ACTIVITY ▸ Below are several entries. Transcribe exactly those lines that fall from the one with "Inductive effect : Type" through the one with "then generate_loop draws'", end lines included.

——————

(** What the sort makes of a comparator result: NaN counts as +0. *)
Definition sort_order (v : time_value) : Z :=
  match v with Some z => z | None => 0%Z end.

(** Array.prototype.sort with a comparator: stable, [x] goes before [y]
    when [compareFn x y <= 0] and [x] was not after an element it ties
    with. This is the order the language fixes when the comparator is
    consistent, as a difference of time values is when none is NaN;
    with NaN results the order is the engine's, here that of an
    insertion from the right. *)
Fixpoint sort_insert {A : Type} (compareFn : A -> A -> time_value) (x : A)
    (sorted : list A) : list A :=
  match sorted with
  | [] => [x]
  | y :: rest =>
      if (sort_order (compareFn x y) <=? 0)%Z then x :: sorted
      else y :: sort_insert compareFn x rest
  end.

Definition sort {A : Type} (compareFn : A -> A -> time_value) (arr : list A)
  : list A :=
  fold_right (sort_insert compareFn) [] arr.

Section CurrentRaffle.
(** [new Date(s).getTime()]: the time value of the timestamp [s], NaN when
    [s] does not parse as a date. *)
Variable getTime : string -> time_value.

(** The queryFn of [useCurrentRaffle], on [data.raffles]. *)
Definition useCurrentRaffle (raffles : list Raffle.t) : option Raffle.t :=
  (* First try to find an open raffle *)
  match find (fun r => RaffleStatus_eqb (Raffle.status r) open) raffles with
  | Some openRaffle => Some openRaffle
  | None =>
      (* If no open raffle, get the most recent one *)
      let sortedRaffles :=
        sort (fun a b => time_minus (getTime (Raffle.created_at b))
                           (getTime (Raffle.created_at a))) raffles in
      let mostRecent := nth_error sortedRaffles 0 in
      mostRecent
  end.
End CurrentRaffle.

(** *** The query cache *)

(** A query key: an array whose parts are strings or undefined. *)
Definition QueryKey : Type := list (option string).

Definition key_part_eqb (a b : option string) : bool :=
  match a, b with
  | Some x, Some y => String.eqb x y
  | None, None => true
  | _, _ => false
  end.

(** [partialMatchKey a b]: every index of the filter key [b] holds the
    same part in the query key [a]. *)
Fixpoint partialMatchKey (a b : QueryKey) : bool :=
  match b, a with
  | [], _ => true
  | y :: b', x :: a' => key_part_eqb x y && partialMatchKey a' b'
  | _ :: _, [] => false
  end.

Record Query : Type := {
  queryKey : QueryKey;
  isInvalidated : bool     (* marked stale, to be fetched again *)
}.

Definition QueryCache : Type := list Query.

(** [queryClient.invalidateQueries({ queryKey })] *)
Definition invalidateQueries (filter : QueryKey) (cache : QueryCache)
  : QueryCache :=
  map (fun q => if partialMatchKey (queryKey q) filter
                then {| queryKey := queryKey q; isInvalidated := true |}
                else q) cache.

(** The keys of the hooks. *)
Definition key_currentRaffle : QueryKey := [Some "currentRaffle"].
Definition key_raffles : QueryKey := [Some "raffles"].
Definition key_submissions (status raffleId : option string) : QueryKey :=
  [Some "submissions"; status; raffleId].
Definition key_stats : QueryKey := [Some "stats"].
Definition key_existingTicketNumbers (raffleId : option string) : QueryKey :=
  [Some "existingTicketNumbers"; raffleId].
Definition key_approvedTickets (raffleId : option string) : QueryKey :=
  [Some "approvedTickets"; raffleId].

(** *** Effects of the handlers *)

(** Body of the PUT of [useUpdateSubmission]. *)
Record SubmissionUpdate : Type := {
  upd_status : SubmissionStatus;
  upd_assignTickets : option bool;
  upd_ticketNumbers : option (list string);
  upd_admin_notes : option string
}.

(** Partial<Raffle> as built by the raffle form; [None] in
    [rd_max_ticket_digits] means that the key is absent. *)
Record RaffleData : Type := {
  rd_title : string;
  rd_description : option string;
  rd_ticket_price : number;
  rd_status : RaffleStatus;
  rd_image_url : option string;
  rd_max_ticket_digits : option number
}.

Inductive effect : Type :=
| Alert (title message : string)
| SetIsApproving (b : bool)
| SetIsRejecting (b : bool)
| SetIsSaving (b : bool)
| ApiPutSubmission (id : string) (data : SubmissionUpdate)
| InvalidateQueries (key : QueryKey)
| ConsoleError (message : string)
| OnSave (raffleData : RaffleData)
| OnClose.

(** The query cache after the invalidations of a trace. *)
Fixpoint run_invalidations (trace : list effect) (cache : QueryCache)
  : QueryCache :=
  match trace with
  | [] => cache
  | InvalidateQueries key :: trace' =>
      run_invalidations trace' (invalidateQueries key cache)
  | _ :: trace' => run_invalidations trace' cache
  end.

(** *** useUpdateSubmission *)

Section UpdateSubmission.
(** Whether the server answers the PUT with an ok response. *)
Variable response_ok : string -> SubmissionUpdate -> bool.

Definition onSuccess : list effect :=
  [ InvalidateQueries [Some "submissions"];
    InvalidateQueries [Some "stats"];
    InvalidateQueries [Some "existingTicketNumbers"];
    InvalidateQueries [Some "approvedTickets"] ].

Definition onError : list effect :=
  [ ConsoleError "Update submission error:" ].

(** [updateSubmission.mutateAsync({ id, data })]: the effects, and
    whether the promise resolved. *)
Definition mutateAsync (id : string) (data : SubmissionUpdate)
  : list effect * bool :=
  if response_ok id data
  then (ApiPutSubmission id data :: onSuccess, true)
  else (ApiPutSubmission id data :: onError, false).
End UpdateSubmission.

(** *** generateRandomTicketNumbers *)

(** The body of the while loop, run on the successive values of
    Math.random(); the sum [... + 1] is a double again. *)
Fixpoint generate_loop (draws : list Q) (count maxDigits : nat)
    (maxNumber : Z) (existingNumbers numbers : list string)
  : completion (list string) :=
  if List.length numbers <? count then
    match draws with
    | [] => Looping
    | r :: draws' =>
        let randomNumber :=
          to_double (floor_random_times r maxNumber + 1) in
        let ticketNumber := padStart (toString randomNumber) maxDigits "0" in
        if negb (includes existingNumbers ticketNumber)
           && negb (includes numbers ticketNumber)
        then generate_loop draws' count maxDigits maxNumber existingNumbers
               (numbers ++ [ticketNumber])
        else generate_loop draws' count maxDigits maxNumber existingNumbers
               numbers
    end
  else Returned numbers.

(** [Math.pow(10, maxDigits) - 1], the power and the difference each
    rounded to a double. 10^d is a double up to d = 22; for the powers
    beyond, the embedding takes the nearest double, where an engine may
    be one unit off, and it has no Infinity for those from 10^309 on. *)
Definition maxNumber_of (maxDigits : nat) : Z :=
  to_double (to_double (10 ^ Z.of_nat maxDigits) - 1).

Definition generateRandomTicketNumbers (draws : list Q)
    (count maxDigits : nat) (existingNumbers : list string)
  : completion (list string) :=
  let numbers := [] in
  let maxNumber := maxNumber_of maxDigits in
  generate_loop draws count maxDigits maxNumber existingNumbers numbers.

End AdminApi.


(* ================================================================== *)
(** ** components/SubmissionBottomSheet *)
(* ================================================================== *)

Module SubmissionBottomSheet.
Import JS AdminApi.

(** The alerts of [handleApprove]. *)
Definition alert_invalid_numbers (raffleMaxDigits : nat) : effect :=
  Alert "Error"
    ("Please ensure all ticket numbers are "
     ++ toString (Z.of_nat raffleMaxDigits) ++ "-digit numbers").

Definition alert_not_unique : effect :=
  Alert "Error" "Please ensure all ticket numbers are unique".

Definition alert_conflicts (conflicts : list string) : effect :=
  Alert "Error"
    ("Ticket number(s) " ++ join ", " conflicts ++ " already exist").

(** The predicate of the first filter of [handleApprove]. *)
Definition is_invalid_number (raffleMaxDigits : nat) (number : string)
  : bool :=
  is_empty number
  || negb (String.length number =? raffleMaxDigits)
  || Number_isNaN number.

Section Handlers.
Variable response_ok : string -> SubmissionUpdate -> bool.

(** [handleApprove], on the props and the state it reads. *)
Definition handleApprove (submission : option Submission.t)
    (ticketNumbers : list string) (raffleMaxDigits : nat)
    (existingTicketNumbers : list string) : list effect :=
  match submission with
  | None => []
  | Some submission =>
      (* Validate ticket numbers *)
      let invalidNumbers :=
        filter (is_invalid_number raffleMaxDigits) ticketNumbers in
      if 0 <? List.length invalidNumbers
      then [alert_invalid_numbers raffleMaxDigits]
      else
        (* Check for duplicates *)
        if negb (set_size ticketNumbers =? List.length ticketNumbers)
        then [alert_not_unique]
        else
          (* Check for conflicts with existing numbers *)
          let conflicts :=
            filter (fun number => includes existingTicketNumbers number)
              ticketNumbers in
          if 0 <? List.length conflicts
          then [alert_conflicts conflicts]
          else
            let (sent, resolved) :=
              mutateAsync response_ok (Submission.id submission)
                {| upd_status := approved;
                   upd_assignTickets := Some true;
                   upd_ticketNumbers := Some ticketNumbers;
                   upd_admin_notes := None |} in
            [SetIsApproving true] ++ sent
            ++ (if resolved
                then [Alert "Success" "Submission approved successfully";
                      OnClose]
                else [ConsoleError "Error approving submission:";
                      Alert "Error" "Failed to approve submission"])
            ++ [SetIsApproving false]
  end.

(** [handleReject] *)
Definition handleReject (submission : option Submission.t)
    (rejectionNote : string) : list effect :=
  match submission with
  | None => []
  | Some submission =>
      if is_empty (trim rejectionNote)
      then [Alert "Error" "Please provide a rejection reason"]
      else
        let (sent, resolved) :=
          mutateAsync response_ok (Submission.id submission)
            {| upd_status := rejected;
               upd_assignTickets := None;
               upd_ticketNumbers := None;
               upd_admin_notes := Some rejectionNote |} in
        [SetIsRejecting true] ++ sent
        ++ (if resolved
            then [Alert "Success" "Submission rejected successfully";
                  OnClose]
            else [ConsoleError "Error rejecting submission:";
                  Alert "Error" "Failed to reject submission"])
        ++ [SetIsRejecting false]
  end.
End Handlers.

End SubmissionBottomSheet.

(* ================================================================== *)
(** ** components/EditRaffleBottomSheet *)
(* ================================================================== *)

Module EditRaffleBottomSheet.
Import JS AdminApi.

(** The state of the form. *)
Record FormState : Type := {
  title : string;
  description : string;
  ticketPrice : string;
  status : RaffleStatus;
  maxDigits : string;
  imageBase64 : string
}.

(** What [onSave] may reject with. *)
Inductive SaveError : Type :=
| ApiError (error : string)         (* an object with an [error] field *)
| Exception (message : string)      (* an object with a [message] field *)
| StringError (s : string)
| OtherError.

Definition or_null (s : string) : option string :=
  if is_empty s then None else Some s.

Definition errorMessage (error : SaveError) : string :=
  match error with
  | ApiError e => if is_empty e then "An unexpected error occurred" else e
  | Exception m => if is_empty m then "An unexpected error occurred" else m
  | StringError s => s
  | OtherError => "An unexpected error occurred"
  end.

Section Save.
(** [parseFloat] on the price field. *)
Variable parseFloat : string -> number.
(** The [onSave] prop: [None] when its promise resolves. *)
Variable onSave : RaffleData -> option SaveError.

(** [handleSave], on the [raffle] prop and the form state. *)
Definition handleSave (raffle : option Raffle.t) (form : FormState)
  : list effect :=
  if is_empty (trim (title form))
  then [Alert "Error" "Title is required"]
  else if is_empty (trim (ticketPrice form))
          || isNaN (parseFloat (ticketPrice form))
  then [Alert "Error" "Valid ticket price is required"]
  else
    let price := parseFloat (ticketPrice form) in
    if number_le price (of_int 0)
    then [Alert "Error" "Ticket price must be greater than 0"]
    else if match raffle with
            | Some _ => false
            | None => is_empty (trim (maxDigits form))
                      || isNaN (parseInt (maxDigits form))
            end
    then [Alert "Error" "Valid max digits is required"]
    else
      let digits := parseInt (maxDigits form) in
      if match raffle with
         | Some _ => false
         | None => number_lt digits (of_int 1)
                   || number_lt (of_int 10) digits
         end
      then [Alert "Error" "Max digits must be between 1 and 10"]
      else
        let raffleData :=
          {| rd_title := trim (title form);
             rd_description := or_null (trim (description form));
             rd_ticket_price := price;
             rd_status := status form;
             rd_image_url := or_null (imageBase64 form);
             (* Only include for new raffles *)
             rd_max_ticket_digits :=
               match raffle with Some _ => None | None => Some digits end
          |} in
        [SetIsSaving true; OnSave raffleData]
        ++ match onSave raffleData with
           | None =>
               [Alert "Success"
                  (match raffle with
                   | Some _ => "Raffle updated successfully"
                   | None => "Raffle created successfully"
                   end);
                OnClose]
           | Some error =>
               [ConsoleError "Error saving raffle:";
                Alert "Error" (errorMessage error)]
           end
        ++ [SetIsSaving false].
End Save.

——————

EXERCISE SOLUTION ▸
Inductive effect : Type :=
| Alert (title message : string)
| SetIsApproving (b : bool)
| SetIsRejecting (b : bool)
| SetIsSaving (b : bool)
| ApiPutSubmission (id : string) (data : SubmissionUpdate)
| InvalidateQueries (key : QueryKey)
| ConsoleError (message : string)
| OnSave (raffleData : RaffleData)
| OnClose.

(** The query cache after the invalidations of a trace. *)
Fixpoint run_invalidations (trace : list effect) (cache : QueryCache)
  : QueryCache :=
  match trace with
  | [] => cache
  | InvalidateQueries key :: trace' =>
      run_invalidations trace' (invalidateQueries key cache)
  | _ :: trace' => run_invalidations trace' cache
  end.

(** *** useUpdateSubmission *)

Section UpdateSubmission.
(** Whether the server answers the PUT with an ok response. *)
Variable response_ok : string -> SubmissionUpdate -> bool.

Definition onSuccess : list effect :=
  [ InvalidateQueries [Some "submissions"];
    InvalidateQueries [Some "stats"];
    InvalidateQueries [Some "existingTicketNumbers"];
    InvalidateQueries [Some "approvedTickets"] ].

Definition onError : list effect :=
  [ ConsoleError "Update submission error:" ].

(** [updateSubmission.mutateAsync({ id, data })]: the effects, and
    whether the promise resolved. *)
Definition mutateAsync (id : string) (data : SubmissionUpdate)
  : list effect * bool :=
  if response_ok id data
  then (ApiPutSubmission id data :: onSuccess, true)
  else (ApiPutSubmission id data :: onError, false).
End UpdateSubmission.

(** *** generateRandomTicketNumbers *)

(** The body of the while loop, run on the successive values of
    Math.random(); the sum [... + 1] is a double again. *)
Fixpoint generate_loop (draws : list Q) (count maxDigits : nat)
    (maxNumber : Z) (existingNumbers numbers : list string)
  : completion (list string) :=
  if List.length numbers <? count then
    match draws with
    | [] => Looping
    | r :: draws' =>
        let randomNumber :=
          to_double (floor_random_times r maxNumber + 1) in
        let ticketNumber := padStart (toString randomNumber) maxDigits "0" in
        if negb (includes existingNumbers ticketNumber)
           && negb (includes numbers ticketNumber)
        then generate_loop draws' count maxDigits maxNumber existingNumbers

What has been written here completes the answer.